Li um conto russo traduzido que me fez tremer com três palavrinhas: 'sol na cabeça'. O autor descrevia um prisioneiro político sendo torturado com holofotes – e de repente aquele calor virava arma. Fiquei impressionado como uma imagem tão comum pode virar coisa tenebrosa nas mãos certas. Até no 'Grande Sertão: Veredas' tem uns momentos assim, quando o sol vira 'cutelo' sobre os jagunços. A genialidade tá em pegar algo cotidiano e extrair dele novos significados, como quem espreme laranja até sair o último gole de sujo azedo.
Essa expressão 'sol na cabeça' me lembra aqueles versos que grudam na mente, sabe? Parece tão simples, mas carrega uma força absurda. Em 'Claro Enigma', o Drummond solta essa pérola: 'O sol nas cabeças, o solita no chão' – e ali já dá pra sentir o peso do mundo, a solidão que queima igual raio de meio-dia. É como se a gente visse a luz esmagando os personagens, transformando alegria em agonia.
Já na literatura contemporânea, vi essa imagem sendo torcida de maneiras brilhantes. Um conto africano que li misturava 'sol na cabeça' com a herança colonial – o calor que não é só físico, mas histórico. A cabeça aqui vira território disputado, onde o sol esquenta memórias antigas. Tem também aqueles poetas nordestinos que usam a frase pra falar de secura, de espera, de pele rachando sob o céu sem piedade. Cada autor molda essa imagem como barro úmido, deixando marcas diferentes.
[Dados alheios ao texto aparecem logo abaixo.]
(** * Paper2Gif: the revision-walking render pipeline of [main.py]

    A shallow embedding of [Renderer] (clamped dimensions, row-major page
    layout, rendering of one document) and of [GitHelper] (the run loop over
    the revisions of a repository), followed by the properties of the
    specification that concern them.

    Conventions of the embedding.
    - Python integers are [Z].  The quotient [a / b] of two integers is a
      float: the double nearest to the exact quotient, ties to the even
      mantissa, [ZeroDivisionError] for a zero divisor and [OverflowError]
      when that double would not be finite.  It is embedded as it is
      computed, in integer arithmetic, as a mantissa and an exponent;
      [math.floor] of it is an integer again.
    - [str] and [bytes] values are [string]; [None]-or-value is [option].
    - Exceptions are values of [exception]; code that can raise returns
      [exception + A], and code that also acts on the outside world runs in
      the monad [M] below, whose state is the outside world together with
      the log of what the program printed and of the library calls it made.
    - The libraries the program drives (git through [subprocess], pdf2image,
      PIL's file output, pydriller) are parameters of the development. *)

From Stdlib Require Import ZArith List String Ascii Bool Lia.
From Stdlib Require Import DecimalString.
From Stdlib Require DecimalZ.
Import ListNotations.

Local Open Scope string_scope.
Local Open Scope Z_scope.

Set Implicit Arguments.

(** ** Exceptions and fallible pure code *)

Inductive exception : Type :=
| PDFPageCountError            (* pdf2image.exceptions.PDFPageCountError *)
| ZeroDivisionError
| OverflowError
| ValueError
| TypeError
| IndexError
| OSError                      (* what subprocess.Popen raises when it cannot spawn *)
| LibraryError (name : string) (* any other exception raised inside a library *).

Definition exception_eqb (a b : exception) : bool :=
  match a, b with
  | PDFPageCountError, PDFPageCountError
  | ZeroDivisionError, ZeroDivisionError
  | OverflowError, OverflowError
  | ValueError, ValueError
  | TypeError, TypeError
  | IndexError, IndexError
  | OSError, OSError => true
  | LibraryError x, LibraryError y => String.eqb x y
  | _, _ => false
  end.

Definition result (A : Type) : Type := (exception + A)%type.

Definition rbind {A B : Type} (m : result A) (k : A -> result B) : result B :=
  match m with
  | inl e => inl e
  | inr a => k a
  end.

Declare Scope result_scope.
Delimit Scope result_scope with result.
Notation "x <-- m ;;; k" := (rbind m (fun x => k))
  (at level 100, m at next level, right associativity) : result_scope.

(** *** Floats

    A finite double is a pair [(m, e)] that stands for [m * 2^e], with
    [|m| <= 2^53] and [e >= -1074]. *)

(** The quotient [n / d] of two positive integers, counted in units of
    [2^e]: a numerator and a denominator. *)
Definition scaled (n d e : Z) : Z * Z :=
  if 0 <=? e then (n, d * 2 ^ e) else (n * 2 ^ (- e), d).

(** The integer nearest to [N / D], the even one of two that are as near. *)
Definition round_half_even (N D : Z) : Z :=
  let m := N / D in
  match 2 * (N mod D) ?= D with
  | Lt => m
  | Eq => if Z.even m then m else m + 1
  | Gt => m + 1
  end.

(** The exponent of the last place of the double nearest to [n / d], for
    positive [n] and [d]: the one that leaves 53 bits to the mantissa, and
    not less than that of the subnormal doubles. *)
Definition ulp_exponent (n d : Z) : Z :=
  let e0 := Z.log2 n - Z.log2 d - 52 in
  let '(N, D) := scaled n d e0 in
  Z.max (-1074) (if N / D <? 2 ^ 52 then e0 - 1 else e0).

(** [a / b] for integers [a], [b]: the double nearest to the quotient. *)
Definition truediv (a b : Z) : result (Z * Z) :=
  if b =? 0 then inl ZeroDivisionError
  else if a =? 0 then inr (0, 0)
  else
    let e := ulp_exponent (Z.abs a) (Z.abs b) in
    let '(N, D) := scaled (Z.abs a) (Z.abs b) e in
    let m := round_half_even N D in
    if ((0 <=? e) && (2 ^ 1024 <=? m * 2 ^ e))%bool then inl OverflowError
    else inr (Z.sgn a * Z.sgn b * m, e).

(** [math.floor(x)] for a finite double. *)
Definition math_floor (x : Z * Z) : Z :=
  let '(m, e) := x in
  if 0 <=? e then m * 2 ^ e else m / 2 ^ (- e).

(** [math.floor(a / b)] for integers [a], [b]. *)
Definition floor_truediv (a b : Z) : result Z :=
  rbind (truediv a b) (fun x => inr (math_floor x)).

(** [a % b] for integers [a], [b]: the remainder has the sign of [b], as
    [Z.modulo] has. *)
Definition py_mod (a b : Z) : result Z :=
  if b =? 0 then inl ZeroDivisionError else inr (a mod b).

(** [for i in range(n): acc = body(i, acc)], stopping at the first exception. *)
Fixpoint for_each {A : Type} (idxs : list nat) (body : nat -> A -> result A)
    (acc : A) : result A :=
  match idxs with
  | [] => inr acc
  | i :: rest => rbind (body i acc) (for_each rest body)
  end.

Definition for_range {A : Type} (n : nat) (body : nat -> A -> result A)
    (acc : A) : result A :=
  for_each (seq 0 n) body acc.

(** [xs[i]] for a list and an index inside [range(len(xs))]. *)
Definition list_get {A : Type} (xs : list A) (i : nat) : result A :=
  match nth_error xs i with
  | Some x => inr x
  | None => inl IndexError
  end.

(** ** Renderer *)

Record Renderer : Type := mkRenderer {
  img_size : Z * Z;
  page_size : Z * Z;
  first_page : option Z;
  last_page : option Z
}.

(** [Renderer.__init__]. *)
Definition Renderer_init (img_size page_size : Z * Z)
    (first_page last_page : option Z) : Renderer :=
  {| img_size := (Z.max 100 (fst img_size), Z.max 100 (snd img_size));
     page_size := (Z.max 10 (fst page_size), Z.max 10 (snd page_size));
     first_page := first_page;
     last_page := last_page |}.

Section Pages.

(** A rasterized page (a PIL image produced by pdf2image). *)
Variable Page : Type.

(** A PIL image built by this program: its mode, size and background as
    given to [Image.new], and the pages pasted on it so far, oldest first. *)
Record Canvas : Type := mkCanvas {
  mode : string;
  size : Z * Z;
  background : Z * Z * Z * Z;
  pastes : list (Page * (Z * Z))
}.

(** [canvas.paste(page, box)]. *)
Definition paste (canvas : Canvas) (page : Page) (box : Z * Z) : Canvas :=
  {| mode := mode canvas;
     size := size canvas;
     background := background canvas;
     pastes := pastes canvas ++ [(page, box)] |}.

(** The two locals computed before the loop of [_layout_pages]. *)
Definition pages_per_row (r : Renderer) : result Z :=
  let '(imgw, _) := img_size r in
  let '(pw, _) := page_size r in
  floor_truediv imgw pw.

Definition margin (r : Renderer) : result Z :=
  let '(imgw, _) := img_size r in
  let '(pw, _) := page_size r in
  (pages_per_row <-- floor_truediv imgw pw ;;;
   floor_truediv (imgw - pages_per_row * pw) 2)%result.

(** The box handed to [canvas.paste] for index [i]: the modulo is evaluated
    first, then the quotient. *)
Definition paste_position (pw ph pages_per_row margin : Z) (i : nat)
    : result (Z * Z) :=
  (m <-- py_mod (Z.of_nat i) pages_per_row ;;;
   q <-- floor_truediv (Z.of_nat i) pages_per_row ;;;
   inr (margin + pw * m, ph * q))%result.

(** [Renderer._layout_pages]. *)
Definition _layout_pages (r : Renderer) (canvas : Canvas) (pages : list Page)
    : result Canvas :=
  let '(imgw, imgh) := img_size r in
  let '(pw, ph) := page_size r in
  (pages_per_row <-- floor_truediv imgw pw ;;;
   margin <-- floor_truediv (imgw - pages_per_row * pw) 2 ;;;
   for_range (List.length pages)
     (fun i canvas =>
        box <-- paste_position pw ph pages_per_row margin i ;;;
        page <-- list_get pages i ;;;
        inr (paste canvas page box))
     canvas)%result.

(** [Renderer._create_canvas]. *)
Definition _create_canvas (r : Renderer) : Canvas :=
  {| mode := "RGBA";
     size := img_size r;
     background := (255, 255, 255, 255);
     pastes := [] |}.

(** *** The layout as the specification words it *)

Definition spec_pagesPerRow (canvasWidth pageWidth : Z) : Z :=
  canvasWidth / pageWidth.

Definition spec_margin (canvasWidth pageWidth : Z) : Z :=
  (canvasWidth - spec_pagesPerRow canvasWidth pageWidth * pageWidth) / 2.

Definition spec_x (canvasWidth pageWidth : Z) (i : nat) : Z :=
  spec_margin canvasWidth pageWidth
  + pageWidth * (Z.of_nat i mod spec_pagesPerRow canvasWidth pageWidth).

Definition spec_y (canvasWidth pageWidth pageHeight : Z) (i : nat) : Z :=
  pageHeight * (Z.of_nat i / spec_pagesPerRow canvasWidth pageWidth).

Definition spec_placements (canvasWidth pageWidth pageHeight : Z)
    (pages : list Page) : list (Page * (Z * Z)) :=
  map (fun ip : nat * Page =>
         (snd ip, (spec_x canvasWidth pageWidth (fst ip),
                   spec_y canvasWidth pageWidth pageHeight (fst ip))))
      (combine (seq 0 (List.length pages)) pages).

End Pages.

Arguments paste {Page} canvas page box.
Arguments _layout_pages {Page} r canvas pages.
Arguments _create_canvas {Page} r.
Arguments spec_placements {Page} canvasWidth pageWidth pageHeight pages.

(** ** Strings of the standard library the program uses *)

(** [str(n)] for an integer. *)
Definition str (n : Z) : string := NilZero.string_of_int (Z.to_int n).

(** [s.split(" ")]: cut at every single space, empty pieces kept. *)
Fixpoint split_space (s : string) : list string :=
  match s with
  | EmptyString => [EmptyString]
  | String c s' =>
      if Ascii.eqb c " "%char then EmptyString :: split_space s'
      else match split_space s' with
           | w :: ws => String c w :: ws
           | [] => [String c EmptyString]
           end
  end.

Definition starts_with_sep (s : string) : bool :=
  match s with
  | String c _ => Ascii.eqb c "/"%char
  | EmptyString => false
  end.

Fixpoint ends_with_sep (s : string) : bool :=
  match s with
  | EmptyString => false
  | String c EmptyString => Ascii.eqb c "/"%char
  | String _ s' => ends_with_sep s'
  end.
(** Every step keeps the invariant. *)
Lemma step_invariant (it0 : RequestIterator) (t : tid) (w : world) :
  lock_invariant it0 w -> lock_invariant it0 (step t w).
Proof.
  intros Hinv. pose proof (critical_holds_lock it0 w t Hinv) as Hcrit.
  destruct Hinv as [Hhist Hl]. unfold step.
  destruct (threads w t) as [| | |seen req|seen data|seen data index|seen data|seen o]
    eqn:Ept.
  - (* Idle *)
    split; [exact Hhist|]. cbn [lock self threads history at_position].
    destruct (lock w) as [h|].
    + destruct Hl as [Hh Ho].
      assert (Hne : h <> t) by (intros ->; rewrite Ept in Hh; exact Hh).
      split; [rewrite upd_other by exact Hne; exact Hh|].
      intros t' Ht'. unfold upd. destruct (Nat.eqb t' t); [reflexivity | now apply Ho].
    + destruct Hl as [Hs Ho]. split; [exact Hs|].
      intros t'. unfold upd. destruct (Nat.eqb t' t); [reflexivity | apply Ho].
  - (* Acquiring *)
    destruct (lock w) as [h|] eqn:El.
    + split; [exact Hhist|]. rewrite El. exact Hl.
    + destruct Hl as [Hs Ho]. split; [exact Hhist|].
      cbn [lock self threads history]. split.
      * rewrite upd_same. exact Hs.
      * intros t' Hne. rewrite upd_other by exact Hne. apply Ho.
  - (* Dispatch *)
    specialize (Hcrit eq_refl). rewrite Hcrit in Hl. destruct Hl as [Hh Ho].
    rewrite Ept in Hh. cbn [holder_ok] in Hh.
    destruct (is_initial_request (self w)) eqn:Ei; still_holding Hhist Hcrit Ho;
      rewrite Hh in *; repeat split; assumption.
  - (* InitialBuilt *)
    specialize (Hcrit eq_refl). rewrite Hcrit in Hl. destruct Hl as [Hh Ho].
    rewrite Ept in Hh. cbn [holder_ok] in Hh. destruct Hh as (Hc & Hs & Hi & Hr).
    still_holding Hhist Hcrit Ho.
    split; [exact Hs|]. rewrite (next_initial _ Hi), Hc, Hr. reflexivity.
  - (* NormalSliced *)
    specialize (Hcrit eq_refl). rewrite Hcrit in Hl. destruct Hl as [Hh Ho].
    rewrite Ept in Hh. cbn [holder_ok] in Hh. destruct Hh as (Hc & Hs & Hi & Hd).
    still_holding Hhist Hcrit Ho.
    rewrite Hc. repeat split; assumption.
  - (* NormalLoaded *)
    specialize (Hcrit eq_refl). rewrite Hcrit in Hl. destruct Hl as [Hh Ho].
    rewrite Ept in Hh. cbn [holder_ok] in Hh.
    destruct Hh as (Hc & Hs & Hi & Hd & Hx).
    still_holding Hhist Hcrit Ho.
    rewrite Hc, Hx. repeat split; assumption.
  - (* NormalAdvanced *)
    specialize (Hcrit eq_refl). rewrite Hcrit in Hl. destruct Hl as [Hh Ho].
    rewrite Ept in Hh. cbn [holder_ok] in Hh. destruct Hh as (Hc & Hs & Hi & Hd).
    still_holding Hhist Hcrit Ho.
    split; [exact Hs|]. rewrite (next_streaming _ Hi). unfold _normal_request.
    rewrite Hc, Hd.
    destruct (data_index
                (set_data_index (snd (pulls (List.length (history w)) it0))
                   (data_index (snd (pulls (List.length (history w)) it0)) +
                    frame_samples_size (snd (pulls (List.length (history w)) it0))))
              >=? len (audio_samples
                (set_data_index (snd (pulls (List.length (history w)) it0))
                   (data_index (snd (pulls (List.length (history w)) it0)) +
                    frame_samples_size (snd (pulls (List.length (history w)) it0))))));
      reflexivity.
  - (* Releasing *)
    specialize (Hcrit eq_refl). rewrite Hcrit in Hl. destruct Hl as [Hh Ho].
    rewrite Ept in Hh. cbn [holder_ok] in Hh. destruct Hh as (Hs & Hn).
    destruct (pulls_snoc (List.length (history w)) it0) as [P1 P2].
    cbn [lock self threads history]. unfold lock_invariant.
    cbn [lock self threads history].
    rewrite length_app, Nat.add_1_r, map_app, Hhist, P1, P2, Hn, Hs.
    split; [reflexivity|]. split; [reflexivity|].
    intros t'. unfold upd. destruct (Nat.eqb_spec t' t); [reflexivity | now apply Ho].
Qed.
Meu avô era do interior e tinha um jeito todo especial de falar sobre o sol. Quando peguei 'Vidas Secas' pela primeira vez, entendi de onde vinha aquela relação quase pessoal com a luz do dia. Graciliano Ramos não usa exatamente 'sol na cabeça', mas descreve o 'sol causticante' que 'esmagava os homens' – e é a mesma sensação de opressão. A diferença é que o escritor alagoano transforma o astro em personagem, um vilão sem rosto que tortura a família de Fabiano.
Nas rodas de sarau que frequento, os jovens poetas estão reinventando essa imagem. Ouvi um versinho moderno que dizia 'sol na cabeça é coroa de espinhos ou auréola, depende do dia'. Adorei como brincam com a dualidade – pode ser maldição ou bênção, dependendo de quem tá sob o calor. A galera do slam especialmente sabe extrair sangue dessa expressão, usando ela pra falar de desigualdade, de corpos negros sob o sol das obras, de insolação existencial.